--- EXTRACTED MATERIAL Enclosed Below ---

(** ** Numbers in replies

    The store reports a distance as a decimal numeral,
    [sign digits . digits e sign digits]; [decimal_value] is the rational it
    denotes.  The spellings [nan] and [inf] are not numerals here. *)

Definition digit_value (c : ascii) : option Z :=
  let n := Z.of_N (N_of_ascii c) in
  if (48 <=? n) && (n <=? 57) then Some (n - 48) else None.

Fixpoint digits_value (acc : Z) (cs : list ascii) : option Z :=
  match cs with
  | [] => Some acc
  | c :: cs' =>
      match digit_value c with
      | Some d => digits_value (10 * acc + d) cs'
      | None => None
      end
  end.

Definition strip_sign (cs : list ascii) : bool * list ascii :=
  match cs with
  | "-"%char :: cs' => (true, cs')
  | "+"%char :: cs' => (false, cs')
  | _ => (false, cs)
  end.

(** Split at the first character satisfying [p]; the second part is absent
    when there is none. *)
Fixpoint split_on (p : ascii -> bool) (cs : list ascii) : list ascii * option (list ascii) :=
  match cs with
  | [] => ([], None)
  | c :: cs' =>
      if p c then ([], Some cs')
      else let '(a, b) := split_on p cs' in (c :: a, b)
  end.

Definition is_dot (c : ascii) : bool := Ascii.eqb c "."%char.
Definition is_exp (c : ascii) : bool := Ascii.eqb c "e"%char || Ascii.eqb c "E"%char.

Definition exponent_value (cs : list ascii) : option Z :=
  let '(neg, ds) := strip_sign cs in
  match ds with
  | [] => None
  | _ => (fun n => if neg then - n else n) <$> digits_value 0 ds
  end.

Definition decimal_value (s : string) : option Q :=
  let '(neg, cs) := strip_sign (list_ascii_of_string s) in
  let '(mant, ex) := split_on is_exp cs in
  let '(ip, fo) := split_on is_dot mant in
  let fp := default [] fo in
  match ip, fp with
  | [], [] => None
  | _, _ =>
      i ← digits_value 0 ip;
      f ← digits_value 0 fp;
      e ← match ex with
          | None => Some 0
          | Some ecs => exponent_value ecs
          end;
      let scale := 10 ^ Z.of_nat (length fp) in
      let q := (inject_Z (i * scale + f) / inject_Z scale * Qpower (inject_Z 10) e)%Q in
      Some (if neg then (- q)%Q else q)
  end.

(** [round(x, 3)] and the [repr] of its result, as an f-string prints it:
    the value rounded half-to-even to thousandths, written with the shortest
    fraction that has at least one digit (magnitudes below 1e16). *)
Definition round_half_even (q : Q) : Z :=
  let f := Qfloor q in
  match Qcompare (q - inject_Z f) (1 # 2) with
  | Lt => f
  | Gt => f + 1
  | Eq => if Z.even f then f else f + 1
  end.

Definition pad_left (width : nat) (s : string) : string :=
  String.concat "" (replicate (width - String.length s) "0"%string) +:+ s.

Definition repr_round3 (x : Q) : string :=
  let n := Z.abs (round_half_even (x * inject_Z 1000)) in
  let r := n mod 1000 in
  let frac :=
    if r mod 100 =? 0 then pretty (r / 100)
    else if r mod 10 =? 0 then pad_left 2 (pretty (r / 10))
    else pad_left 3 (pretty r) in
  (if Qlt_le_dec x 0 then "-" else "") +:+ pretty (n / 1000) +:+ "." +:+ frac.

(** The order [SORTBY] uses on a numeric field: by value, a document
    without the field (or with a value that is no numeral) after all
    others. *)
Definition sort_key (field : string) (d : Document) : option Q :=
  doc_fields d !! field ≫= decimal_value.

Definition key_le (a b : option Q) : Prop :=
  match a, b with
  | Some x, Some y => (x <= y)%Q
  | _, None => True
  | None, Some _ => False
  end.

Global Instance key_le_dec a b : Decision (key_le a b).
Proof.
  destruct a as [x|], b as [y|]; simpl;
    [destruct (Qlt_le_dec y x); [right; apply Qlt_not_le; assumption | left; assumption]
    | left; exact I | right; intros [] | left; exact I].
Defined.

Definition doc_le (field : string) (asc : bool) (d1 d2 : Document) : Prop :=
  if asc then key_le (sort_key field d1) (sort_key field d2)
  else key_le (sort_key field d2) (sort_key field d1).

Global Instance doc_le_dec field asc d1 d2 : Decision (doc_le field asc d1 d2).
Proof. unfold doc_le. destruct asc; apply _. Defined.

Definition apply_sortby (sortby : option (string * bool)) (docs : list Document) : list Document :=
  match sortby with
  | Some (field, asc) => merge_sort (doc_le field asc) docs
  | None => docs
  end.

Definition apply_limit (offset num : Z) (docs : list Document) : list Document :=
  take (Z.to_nat num) (drop (Z.to_nat offset) docs).

Definition apply_return (fields : list string) (d : Document) : Document :=
  match fields with
  | [] => d
  | _ => {| doc_id := doc_id d;
            doc_fields := filter (fun kv => kv.1 ∈ fields) (doc_fields d) |}
  end.

Fixpoint index_lookup (name : string) (ixs : list (string * (list field * IndexDefinition)))
  : option (list field * IndexDefinition) :=
  match ixs with
  | [] => None
  | (n, schema) :: ixs' => if String.eqb n name then Some schema else index_lookup name ixs'
  end.

(* ===================================================================== *)
(** * The redis-py client against the store *)
(* ===================================================================== *)

(** Every command is recorded in [trace] and consumes one entry of the fault
    schedule before the store serves it. *)
Definition send {A} (c : command) (serve : M A) : M A :=
  fun w =>
    let w1 := set_trace (trace w ++ [c]) w in
    match faults w1 with
    | [] => serve w1
    | None :: fs => serve (set_faults fs w1)
    | Some e :: fs => Raise e (set_faults fs w1)
    end.

(** [client.ft(index).info()] *)
Definition ft_info (index : string) : M unit :=
  send (FT_INFO index)
    (fun w => match index_lookup index (indexes w) with
              | Some _ => Return tt w
              | None => Raise (ResponseError "Unknown index name") w
              end).

(** [client.ft(index).create_index(fields=..., definition=...)] *)
Definition ft_create_index (index : string) (fields : list field)
    (definition : IndexDefinition) : M unit :=
  send (FT_CREATE index fields definition)
    (fun w => match index_lookup index (indexes w) with
              | Some _ => Raise (ResponseError "Index already exists") w
              | None => Return tt (set_indexes (indexes w ++ [(index, (fields, definition))]) w)
              end).

(** The client's encoder: bytes as they are, [str] as its UTF-8 bytes (a
    [string] here is that byte sequence already), [int] as its decimal
    numeral; anything else is refused with [DataError]. *)
Definition encode_value (v : pyval) : option (list byte) :=
  match v with
  | VBytes b => Some b
  | VStr s => Some (list_byte_of_string s)
  | VInt n => Some (list_byte_of_string (pretty n))
  | VRef _ => None
  end.

Definition encode_mapping (d : gmap string pyval) : option (gmap string (list byte)) :=
  if decide (map_Forall (fun _ v => is_Some (encode_value v)) d)
  then Some (omap encode_value d)
  else None.

(** [client.hset(name, mapping=mapping)]: sets the given fields of the hash
    at [name], keeps its other fields, and returns how many fields are new. *)
Definition hset (name : string) (mapping : loc) : M Z :=
  o ← deref mapping;
  match o with
  | ODict d =>
      if (size d =? 0)%nat then raise (DataError "'hset' with no key value pairs")
      else
        match encode_mapping d with
        | None => raise (DataError "Invalid input of type: 'list'")
        | Some items =>
            send (HSET name items)
              (fun w =>
                 let old := default ∅ (hashes w !! name) in
                 Return (Z.of_nat (size (items ∖ old)))
                        (set_hashes (<[name := items ∪ old]> (hashes w)) w))
        end
  | _ => raise (AttributeError "items")
  end.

--- End of Enclosed EXTRACTED MATERIAL ---

_WHAT THE TASK ASKS:_ Transcribe, exactly and without additions, the lines of the records above, beginning with the line that contains "(width - String.length" and ending with the line that contains "(if Qlt_le_dec x", both included.

_TASK RESULT:_
  String.concat "" (replicate (width - String.length s) "0"%string) +:+ s.

Definition repr_round3 (x : Q) : string :=
  let n := Z.abs (round_half_even (x * inject_Z 1000)) in
  let r := n mod 1000 in
  let frac :=
    if r mod 100 =? 0 then pretty (r / 100)
    else if r mod 10 =? 0 then pad_left 2 (pretty (r / 10))
    else pad_left 3 (pretty r) in
  (if Qlt_le_dec x 0 then "-" else "") +:+ pretty (n / 1000) +:+ "." +:+ frac.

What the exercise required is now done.